The periodagram is defined as $I(f)= \left |\frac{1}{N}\sum_{n=0}^{N-1} x[n]\exp(-j2\pi fn) \right |^2$. If we represent it based on sinusoidal functions we have $I(f)= [\frac{1}{N}(\sum_{n=0}^{N-1} x[n]\cos(2\pi fn))^2+(\sum_{n=0}^{N-1} x[n]\sin(2\pi fn))^2 ]$ Taking the derivative of the above with respect to $f$ yields $$\frac{\partial I(f)}{\partial f}= \frac{1}{N}[2(\sum_{n=0}^{N-1} ((x[n]\cos(2\pi fn))(-2\pi n\sin(2\pi fn))))+2(\sum_{n=0}^{N-1} ((x[n]\sin(2\pi fn))(2\pi n\cos(2\pi fn)))) ]$$
which is zero for all $f$. I think, I have made a mistake because periodagram is not a constant function for all $f$.

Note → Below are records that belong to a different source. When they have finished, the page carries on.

Lemma dequote_loop_fuel (fuel : nat) :
  forall fuel' mem z j k,
    (length mem <= fuel + (z + j))%nat ->
    (length mem <= fuel' + (z + j))%nat ->
    dequote_loop (S fuel) mem z j k = dequote_loop (S fuel') mem z j k.
Proof.
  induction fuel as [|fuel IH]; intros fuel' mem z j k H1 H2.
  - cbn [dequote_loop]. rewrite nth_overflow by lia.
    change (0 =? 0) with true. reflexivity.
  - destruct fuel' as [|fuel'].
    { cbn [dequote_loop]. rewrite nth_overflow by lia.
      change (0 =? 0) with true. reflexivity. }
    remember (S fuel) as f eqn:Hf. remember (S fuel') as f' eqn:Hf'.
    cbn [dequote_loop]. subst f f'.
    destruct (nth (z + j) mem 0 =? 0); [reflexivity|].
    destruct (nth (z + j) mem 0 =? 34).
    + destruct (nth (z + S j) mem 0 =? 0); [reflexivity|].
      apply IH; rewrite length_insert; lia.
    + apply IH; rewrite length_insert; lia.
Qed.

(** The scan of a line of [.import] with any larger amount of fuel. *)
Lemma split_line_fuel (sep : bytes) (nCol : Z) (zLine : bytes) (fuel : nat) :
  (1 <= Z.to_nat (strlen30 sep))%nat ->
  (length zLine < fuel)%nat ->
  split_loop (S fuel) sep (Z.to_nat (strlen30 sep)) nCol (zLine ++ [0]) 0 0
    false (replicate (Z.to_nat (nCol + 1)) 0%nat) 0
  = split_line sep nCol zLine.
Proof.
  intros Hsep H. unfold split_line.
  apply split_loop_fuel; try assumption; rewrite length_app; cbn; lia.
Qed.
Lemma group_fold_get (l : list MarketPrice) :
  forall (acc : list (string * list MarketPrice)) (k : string),
    dict_get (fold_left (fun grouped price =>
                           defaultdict_append grouped (key_of price) price)
                        l acc) k
    = match dict_get acc k with
      | Some g => Some (g ++ quotes_of_key k l)
      | None => match quotes_of_key k l with
                | [] => None
                | g => Some g
                end
      end.
Proof.
  unfold quotes_of_key.
  induction l as [|x l IH]; intros acc k; simpl.
  - destruct (dict_get acc k); [rewrite app_nil_r|]; reflexivity.
  - rewrite IH, defaultdict_append_update, dict_get_update.
    destruct (String.eqb (key_of x) k) eqn:E.
    + apply String.eqb_eq in E. subst k.
      destruct (dict_get acc (key_of x)); simpl;
        [rewrite <- app_assoc|]; reflexivity.
    + reflexivity.
Qed.

Lemma group_fold_NoDup (l : list MarketPrice) :
  forall acc : list (string * list MarketPrice),
    NoDup (keys acc) ->
    NoDup (keys (fold_left (fun grouped price =>
                              defaultdict_append grouped (key_of price) price)
                           l acc)).
Proof.
  induction l as [|x l IH]; intros acc Hnd; simpl; [exact Hnd|].
  apply IH. rewrite defaultdict_append_update. apply NoDup_keys_update.
  exact Hnd.
Qed.
(** * miniDiscordGateway: a shallow embedding of the gateway service

    The development follows the four source files of the package:
    [models.py] (response records), [discord_client.py] (the singleton
    manager of the gateway connection), [services.py] (the member-list
    query) and [main.py] (module state, the lifespan and the HTTP
    endpoint).  The gateway library itself is an external collaborator;
    only the part of its objects that the package reads or writes is
    represented. *)

From stdpp Require Import gmap strings list fin_maps pretty.

Open Scope string_scope.
Open Scope list_scope.
Open Scope Z_scope.

(** ** Python values the package relies on *)

(** The exception classes that can reach the endpoint, with the base
    class relation of Python and of the gateway library. *)
Inductive pyclass :=
| BaseException
| Exception
| ValueError
| NameError
| RuntimeError
| TypeError
| AttributeError
| TimeoutError
| CancelledError
| DiscordException
| ClientException
| discord_HTTPException
| Forbidden
| NotFound
| fastapi_HTTPException.

Global Instance pyclass_eq_dec : EqDecision pyclass.
Proof. solve_decision. Defined.

Definition base (c : pyclass) : option pyclass :=
  match c with
  | BaseException => None
  | Exception => Some BaseException
  | ValueError => Some Exception
  | NameError => Some Exception
  | RuntimeError => Some Exception
  | TypeError => Some Exception
  | AttributeError => Some Exception
  | TimeoutError => Some Exception
  | CancelledError => Some BaseException
  | DiscordException => Some Exception
  | ClientException => Some DiscordException
  | discord_HTTPException => Some DiscordException
  | Forbidden => Some discord_HTTPException
  | NotFound => Some discord_HTTPException
  | fastapi_HTTPException => Some Exception
  end.

(** [issubclass c d]: [d] is reached from [c] along [base]; the
    hierarchy above is four levels deep. *)
Fixpoint issubclass_fuel (n : nat) (c d : pyclass) : bool :=
  if decide (c = d) then true
  else match n with
       | O => false
       | S n' => match base c with
                 | Some b => issubclass_fuel n' b d
                 | None => false
                 end
       end.

Definition issubclass : pyclass → pyclass → bool := issubclass_fuel 4.

(** A raised exception object.  [Raise c msg] is an instance of class
    [c] whose [str()] is [msg]; [HTTPException] is FastAPI's, which
    carries a status code and a detail and nothing else. *)
Inductive exception :=
| Raise (c : pyclass) (msg : string)
| HTTPException (status_code : Z) (detail : string).

Definition class_of (e : exception) : pyclass :=
  match e with
  | Raise c _ => c
  | HTTPException _ _ => fastapi_HTTPException
  end.

Definition str_exception (e : exception) : string :=
  match e with
  | Raise _ msg => msg
  | HTTPException _ d => d
  end.

Definition isinstance (e : exception) (c : pyclass) : bool :=
  issubclass (class_of e) c.

(** [str(n)] for an integer: decimal digits, a leading minus sign. *)
Definition str_int (n : Z) : string := pretty n.

(** Truthiness of an optional string, as used by [x or default]. *)
Definition or_default (x : option string) (d : string) : string :=
  match x with
  | Some s => if decide (s = "") then d else s
  | None => d
  end.

(** ** models.py *)

Module UserInfo.
Record t := mk {
  id : Z;
  username : string;
  discriminator : string;
  display_name : string;
  avatar_url : option string;
  is_bot : bool;
  joined_at : option string
}.
End UserInfo.
Definition GetInfo (a : Annotation) : ParsedInfo :=
  mkParsedInfo (Args a !!! "title") (Args a !!! "version")
    (Args a !!! "description").

Record ParsedModel : Type := mkParsedModel {
  model_Description : string
}.

Definition GetModel (a : Annotation) : ParsedModel :=
  mkParsedModel (Args a !!! "description").

Record ParsedSecurity : Type := mkParsedSecurity {
  security_Name : string;
  security_Type : string;
  security_Location : string;
  security_Description : string;
  security_URL : string
}.

Definition GetSecurity (a : Annotation) : ParsedSecurity :=
  mkParsedSecurity (Args a !!! "name") (Args a !!! "type")
    (Args a !!! "location") (Args a !!! "description") (Args a !!! "url").

Record ParsedSecure : Type := mkParsedSecure {
  secure_Names : list string
}.

Definition GetSecure (a : Annotation) : ParsedSecure :=
  mkParsedSecure (Tags a).

Record ParsedWebhook : Type := mkParsedWebhook {
  webhook_Name : string;
  webhook_Method : string;
  webhook_Description : string
}.

(** A text of ASCII bytes. *)
Definition is_ascii (s : string) : bool :=
  all (λ c, Nat.ltb (nat_of_ascii c) 128) s.

(** [GetWebhook] calls [strings.ToUpper] on whatever the annotation holds
    as its method.  On a text of ASCII bytes that is [ToUpper]; on any
    other text Go follows the Unicode case tables, which are not modelled
    here, and the view is left open ([None]). *)
Definition GetWebhook (a : Annotation) : option ParsedWebhook :=
  let method := Args a !!! "method" in
  if is_ascii method
  then Some (mkParsedWebhook (Args a !!! "name") (ToUpper method)
               (Args a !!! "description"))
  else None.

Record ParsedWebhookBody : Type := mkParsedWebhookBody {
  webhook_body_Schema : string;
  webhook_body_Description : string;
  webhook_body_Required : bool
}.

Definition GetWebhookBody (a : Annotation) : ParsedWebhookBody :=
  mkParsedWebhookBody (Args a !!! "schema") (Args a !!! "description")
    (Contains (RawLine a) "required").

Record ParsedWebhookResponse : Type := mkParsedWebhookResponse {
  webhook_response_Status : string;
  webhook_response_Schema : string;
  webhook_response_Description : string
}.

Definition GetWebhookResponse (a : Annotation) : ParsedWebhookResponse :=
  mkParsedWebhookResponse (Args a !!! "status") (Args a !!! "schema")
    (Args a !!! "description").

End views.

(** ** The vocabulary of the further properties *)

Module shapes.
Import strings regexp parser.

(** The bodies of the groups numbered [i] of a pattern. *)
Fixpoint bodies (r : regex) (i : nat) : list regex :=
  match r with
  | Lit _ | Cls _ | Star _ => []
  | Seq r1 r2 | Alt r1 r2 => bodies r1 i ++ bodies r2 i
  | Opt r => bodies r i
  | Grp j r => (if Nat.eqb i j then [r] else []) ++ bodies r i
  end.

(** A group every match of the pattern takes part in. *)
Fixpoint mandatory (r : regex) (i : nat) : bool :=
  match r with
  | Lit _ | Cls _ | Star _ | Opt _ => false
  | Seq r1 r2 => mandatory r1 i || mandatory r2 i
  | Alt r1 r2 => mandatory r1 i && mandatory r2 i
  | Grp j r => Nat.eqb i j || mandatory r i
  end.

(** The keywords a kind of annotation is written with. *)
Definition kind_keywords (t : AnnotationType) : list string :=
  match t with
  | AnnotationAPI => ["api"]
  | AnnotationInfo => ["info"]
  | AnnotationContact => ["contact"]
  | AnnotationLicense => ["license"]
  | AnnotationServer => ["server"]
  | AnnotationTag => ["tag"]
  | AnnotationTOS => ["tos"]
  | AnnotationSecurity => ["security"]
  | AnnotationScope => ["scope"]
  | AnnotationExternalDocs => ["externalDocs"]
  | AnnotationLink => ["link"]
  | AnnotationWebhook => ["webhook"]
  | AnnotationWebhookBody => ["webhook-body"]
  | AnnotationWebhookResponse => ["webhook-response"]
  | AnnotationRoute =>
      ["GET"; "POST"; "PUT"; "DELETE"; "PATCH"; "OPTIONS"; "HEAD"]
  | AnnotationQuery => ["query"; "cookie"]
  | AnnotationPath => ["path"]
  | AnnotationHeader => ["header"]
  | AnnotationBody => ["body"]
  | AnnotationOK => ["ok"]
  | AnnotationError => ["error"]
  | AnnotationSecure => ["secure"]
  | AnnotationModel => ["model"]
  | AnnotationField => ["field"]
  end.

(** The attribute a kind of annotation holds as one mandatory token. *)
Definition token_key (t : AnnotationType) : option string :=
  match t with
  | AnnotationLicense | AnnotationTag => Some "name"
  | AnnotationServer | AnnotationTOS | AnnotationExternalDocs
  | AnnotationLink => Some "url"
  | AnnotationBody | AnnotationWebhookBody => Some "schema"
  | _ => None
  end.

(** The six ASCII bytes [unicode.IsSpace] holds for. *)
Definition ascii_space (c : ascii) : bool :=
  existsb (λ n, Nat.eqb (nat_of_ascii c) n) [9; 10; 11; 12; 13; 32].

(** A text ends with the encoding of a white-space rune. *)
Definition ends_with_space (s : string) : Prop :=
  ∃ pre r, r ∈ space_runes ∧ s = pre +:+ r.

End shapes.

(** ** Where the attributes are stored *)

Module storage.
Import strings regexp parser.

(** The grammar of a kind of annotation. *)
Definition kind_pattern (p : AnnotationParser) (t : AnnotationType) : Regexp :=
  match t with
  | AnnotationAPI => apiPattern p
  | AnnotationInfo => infoPattern p
  | AnnotationContact => contactPattern p
  | AnnotationLicense => licensePattern p
  | AnnotationServer => serverPattern p
  | AnnotationTag => tagPattern p
  | AnnotationTOS => tosPattern p
  | AnnotationSecurity => securityPattern p
  | AnnotationScope => scopePattern p
  | AnnotationExternalDocs => externalDocsPattern p
  | AnnotationLink => linkPattern p
  | AnnotationWebhook => webhookPattern p
  | AnnotationWebhookBody => webhookBodyPattern p
  | AnnotationWebhookResponse => webhookRespPattern p
  | AnnotationRoute => routePattern p
  | AnnotationQuery | AnnotationPath | AnnotationHeader => paramPattern p
  | AnnotationBody => bodyPattern p
  | AnnotationOK | AnnotationError => responsePattern p
  | AnnotationSecure => securePattern p
  | AnnotationModel => modelPattern p
  | AnnotationField => fieldPattern p
  end.

(** The attribute keys a kind guarantees, each with the number of the
    group of the grammar it is taken from. *)
Definition key_groups (t : AnnotationType) : list (string * nat) :=
  match t with
  | AnnotationAPI => [("version", 1)]
  | AnnotationInfo => [("title", 1); ("version", 2); ("description", 3)]
  | AnnotationContact => [("name", 1); ("email", 2); ("url", 3)]
  | AnnotationLicense => [("name", 1); ("url", 2)]
  | AnnotationServer => [("url", 1); ("description", 2)]
  | AnnotationTag => [("name", 1); ("description", 2)]
  | AnnotationTOS => [("url", 1)]
  | AnnotationSecurity =>
      [("name", 1); ("type", 2); ("location", 3); ("description", 4);
       ("url", 5)]
  | AnnotationScope => [("security", 1); ("name", 2); ("description", 3)]
  | AnnotationExternalDocs => [("url", 1); ("description", 2)]
  | AnnotationLink => [("label", 1); ("url", 2)]
  | AnnotationWebhook => [("name", 1); ("method", 2); ("description", 3)]
  | AnnotationWebhookBody => [("schema", 1); ("description", 2)]
  | AnnotationWebhookResponse =>
      [("status", 1); ("schema", 2); ("description", 3)]
  | AnnotationRoute =>
      [("method", 1); ("path", 2); ("operationId", 3); ("summary", 4)]
  | AnnotationQuery | AnnotationPath | AnnotationHeader =>
      [("in", 1); ("name", 2); ("type", 3); ("description", 4)]
  | AnnotationBody => [("schema", 1); ("description", 2)]
  | AnnotationOK | AnnotationError =>
      [("status", 2); ("schema", 3); ("description", 4)]
  | AnnotationSecure => [("names", 1)]
  | AnnotationModel => [("description", 1)]
  | AnnotationField => [("name", 1); ("type", 2); ("description", 3)]
  end.

(** The submatches of the line of an annotation under the grammar of its
    kind: [Some None] stands for a group that took no part in the match. *)
Definition line_captures (p : AnnotationParser) (a : Annotation)
    : option caps :=
  snd <$> exec (expr (kind_pattern p (Type_ a))) (RawLine a).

Your mistake is that: $$\frac{\partial }{ \partial f} \left(\sum_{n=0}^{N-1} \phi_n(f) \right)^2 \neq 2\left(\sum_{n=0}^{N-1}\frac{\partial \phi_n(f)}{ \partial f} \phi_n(f) \right)$$ but: $$\frac{\partial }{ \partial f} \left(\sum_{n=0}^{N-1} \phi_n(f) \right)^2 = 2\left(\sum_{n=0}^{N-1}\frac{\partial \phi_n(f)}{ \partial f}\right) \left( \sum_{n=0}^{N-1}\phi_n(f) \right)$$